For those who shared their shame at buying Kindle books, might I recommend checking with your local library system? We here is San Diego County have online access the free books and magazines via “Libby”. It’s not quite having the Library of Congress at your fingertips, (although it does have the complete works of Georgette Heyer, including mysteries for those so inclined) but, with time, that may improve. (BTW, I would love for a similar system to be built for online access to Catholic works and classics.) Quite scanty on nonfiction, too. But, it’s a start and access is free.
I came to terms with having dozens of purchased but unread books when I realized that it meant that every time I get done reading a book, I can begin reading another one instantly. A more sobering comfort came when I inherited books from various dead relatives and realized that my own books would meet the same fate one day.

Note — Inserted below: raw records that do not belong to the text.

Lemma get_send_explicit f o k :
  obj_get k (send_explicit f o) =
  match List.find (λ k', bool_decide (js k' = k)) explicit_texts with
  | Some k' => Some (or_else (fld f k') EMPTY)
  | None => obj_get k o
  end.
Proof.
  unfold send_explicit. cbn [foldl explicit_texts List.find]. rewrite !obj_get_set.
  repeat case_bool_decide; repeat case_decide; try congruence; subst; try done;
  repeat match goal with H : js _ = js _ |- _ => vm_compute in H; discriminate H end.
Qed.

(** What the update sends for a column. *)
Lemma get_update f id p settings k :
  transformFormDataToUpdatePayload f id = Some p → buildSettingsJSON f = Some settings →
  js k ≠ js "key" →
  fld p k =
  if decide (js k = js "ratio_expected") then Some (nullish (fld f "ratio_expected") JNull)
  else match List.find (λ k', bool_decide (js k' = js k)) explicit_texts with
       | Some k' => Some (or_else (fld f k') EMPTY)
       | None => (λ v, if bool_decide (v = EMPTY) then JNull else v) <$>
                 fld ((js "id", jint id) :: common_columns f settings) k
       end.
Proof.
  intros Hp Hs Hk. unfold transformFormDataToUpdatePayload in Hp. rewrite Hs in Hp.
  injection Hp as <-. unfold fld at 1. rewrite obj_get_set. destruct (decide _); [done|].
  rewrite get_send_explicit. destruct (List.find _ _); [done|]. rewrite get_empty_to_null.
  case_bool_decide; [done|]. by rewrite obj_get_set_ne.
Qed.

(** ** What an update does on the server *)

(** The columns that are pointers in the type [Channel] of the server
    ([model/channel.go]), among those the form sends. *)
Definition pointer_columns : list string :=
  ["openai_organization"; "test_model"; "weight"; "base_url"; "model_mapping";
   "status_code_mapping"; "priority"; "auto_ban"; "tag"; "setting"; "param_override";
   "header_override"; "remark"; "routing_mode"; "capacity_limit"; "capacity_window_sec";
   "capacity_full_strategy"; "retry_strategy"; "cache_domain"; "ratio_panel_url";
   "ratio_upstream_group"; "ratio_expected"; "verify_interval_minutes";
   "verify_auto_disable_below"; "verify_auto_enable_above"]%string.

(** The database library's [Updates] with a struct: columns whose value is nil
    are left alone, a pointer that is not nil is written whatever it points
    to. *)
Class GormUpdates (updates : obj json → obj json → obj json) : Prop := {
  updates_nil stored p k :
    obj_get k p = Some JNull → obj_get k (updates stored p) = obj_get k stored;
  updates_pointer stored p k v :
    k ∈ pointer_columns → obj_get (js k) p = Some v → v ≠ JNull →
    obj_get (js k) (updates stored p) = Some v;
}.

(** Columns for which the form has no value that clears them. *)
Definition kept_texts : list string :=
  ["base_url"; "openai_organization"; "test_model"; "tag"; "remark"; "other"]%string.
Definition kept_numbers : list string := ["priority"; "weight"]%string.
Definition kept_limits : list string :=
  ["capacity_limit"; "capacity_window_sec"; "ratio_expected"; "verify_interval_minutes";
   "verify_auto_disable_below"; "verify_auto_enable_above"]%string.

Definition falsy (v : option json) : Prop := match v with Some x => json_truthy x = false | None => True end.

Lemma or_else_falsy v d : falsy v → or_else v d = d.
Proof. destruct v as [x|]; simpl; [by intros ->|done]. Qed.

Lemma update_settings f id p :
  transformFormDataToUpdatePayload f id = Some p → ∃ s, buildSettingsJSON f = Some s.
Proof. unfold transformFormDataToUpdatePayload. destruct (buildSettingsJSON f); eauto; done. Qed.

(** The value both payloads send for a column that is not just copied. *)
Definition common_table (f : obj json) (settings : jsstr) : list (string * json) :=
  map (λ k, (k, or_else (fld f k) JNull))
    ["base_url"; "openai_organization"; "test_model"; "tag"; "priority"; "weight"]%string ++
  map (λ k, (k, or_else (fld f k) EMPTY)) ["remark"; "other"]%string ++
  map (λ k, (k, nullish (fld f k) JNull))
    ["capacity_limit"; "capacity_window_sec"; "verify_interval_minutes";
     "verify_auto_disable_below"; "verify_auto_enable_above"]%string ++
  map (λ k, (k, nullish (fld f k) (jint 0))) ["routing_mode"; "retry_strategy"]%string ++
  [("auto_ban", nullish (fld f "auto_ban") (jint 1)); ("group", group_text f);
   ("setting", JStr (buildSettingJSON f)); ("settings", JStr settings)]%string.

Lemma common_sent f id s k v :
  (k, v) ∈ common_table f s → fld ((js "id", jint id) :: common_columns f s) k = Some v.
Proof.
  unfold common_table. cbn [map app]. intros Hk.
  change ((js "id", jint id) :: common_columns f s) with ([(js "id", jint id)] ++ common_columns f s).
  repeat (apply elem_of_cons in Hk as [[= -> ->]|Hk]; [by column|]); by apply not_elem_of_nil in Hk.
Qed.

Lemma table_sent f id p s k v :
  transformFormDataToUpdatePayload f id = Some p → buildSettingsJSON f = Some s →
  (k, v) ∈ common_table f s → fld p k = Some (if bool_decide (v = EMPTY) then JNull else v).
Proof.
  intros Hp Hs Hk.
  assert (js k ≠ js "key" ∧ js k ≠ js "ratio_expected" ∧
    List.find (λ k', bool_decide (js k' = js k)) explicit_texts = None) as (H1 & H2 & H3).
  { assert (k ∈ map fst (common_table f s)) as Hm by (apply list_elem_of_fmap; by exists (k, v)).
    unfold common_table in Hm. cbn [map app fst] in Hm. clear -Hm. each_of Hm;
      (split_and!; [vm_compute; discriminate..|vm_compute; reflexivity]). }
  rewrite (get_update f id p s k Hp Hs H1), decide_False, H3 by done.
  by rewrite (common_sent f id s k v Hk).
Qed.

(** Finds an entry of the table. *)
Ltac in_table := unfold common_table; cbn [map app]; repeat first [by left|right].

Lemma kept_sent f id p k :
  transformFormDataToUpdatePayload f id = Some p →
  k ∈ kept_texts ++ kept_numbers → falsy (fld f k) → fld p k = Some JNull.
Proof.
  intros Hp Hk Hf. destruct (update_settings _ _ _ Hp) as [s Hs].
  assert ((k, or_else (fld f k) JNull) ∈ common_table f s ∨
    (k, or_else (fld f k) EMPTY) ∈ common_table f s) as Ht.
  { unfold kept_texts, kept_numbers in Hk. simpl in Hk.
    each_of Hk; first [left; by in_table|right; by in_table]. }
  rewrite !or_else_falsy in Ht by done.
  destruct Ht as [Ht|Ht]; by rewrite (table_sent f id p s k _ Hp Hs Ht).
Qed.

Lemma ratio_sent f id p :
  transformFormDataToUpdatePayload f id = Some p →
  fld p "ratio_expected" = Some (nullish (fld f "ratio_expected") JNull).
Proof.
  intros Hp. destruct (update_settings _ _ _ Hp) as [s Hs].
  rewrite (get_update f id p s "ratio_expected" Hp Hs) by (vm_compute; discriminate).
  by rewrite decide_True.
Qed.

Lemma kept_limit_sent f id p k :
  transformFormDataToUpdatePayload f id = Some p →
  k ∈ kept_limits → nullish (fld f k) JNull = JNull → fld p k = Some JNull.
Proof.
  intros Hp Hk Hf. destruct (update_settings _ _ _ Hp) as [s Hs].
  destruct (decide (k = "ratio_expected"%string)) as [->|Hne]; [by rewrite (ratio_sent f id), Hf|].
  assert ((k, nullish (fld f k) JNull) ∈ common_table f s) as Ht.
  { unfold kept_limits in Hk. each_of Hk; first [done|by in_table]. }
  rewrite Hf in Ht. by rewrite (table_sent f id p s k _ Hp Hs Ht).
Qed.

Lemma explicit_sent f id p k :
  transformFormDataToUpdatePayload f id = Some p →
  k ∈ explicit_texts → fld p k = Some (or_else (fld f k) EMPTY).
Proof.
  intros Hp Hk. destruct (update_settings _ _ _ Hp) as [s Hs].
  unfold explicit_texts in Hk. each_of Hk;
    rewrite (get_update _ _ _ _ _ Hp Hs) by (vm_compute; discriminate);
    rewrite decide_False by (vm_compute; discriminate); reflexivity.
Qed.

I have a system where every book will be read at least once, given an arbitrary length of time. However, human life does not last arbitrarily long.
SouthCoast-
Check out Project Gutenberg. I’m currently working through Fr Hugh Benson’s works.
Also Librivox for audiobooks. Listening to Augustine’s City of God while doing my Spring projects (which, inevitably, drag into summer, and fall)
I have not added to my book collection in years. The most disappointing thing is that I could not interest my sons in reading.
Penguins Fan:
Read with your sons. Read to your sons. Some thing they choose, even the comic books. Alexander Milne ; “Now we are six.”
Learn what your sons enjoy. It works.
Amazon online book buying can be addictive.
I try Bob never to look at my book count on Kindle!
[…] McClarey, J.D., at The American Catholic4. Paglia Replaced at JPII Institute – The Pillar5. Purchasing Too Many Books – Donald R. McClarey, J.D., at The American Catholic6. Watch: Pope Leo XIV’s Emotional […]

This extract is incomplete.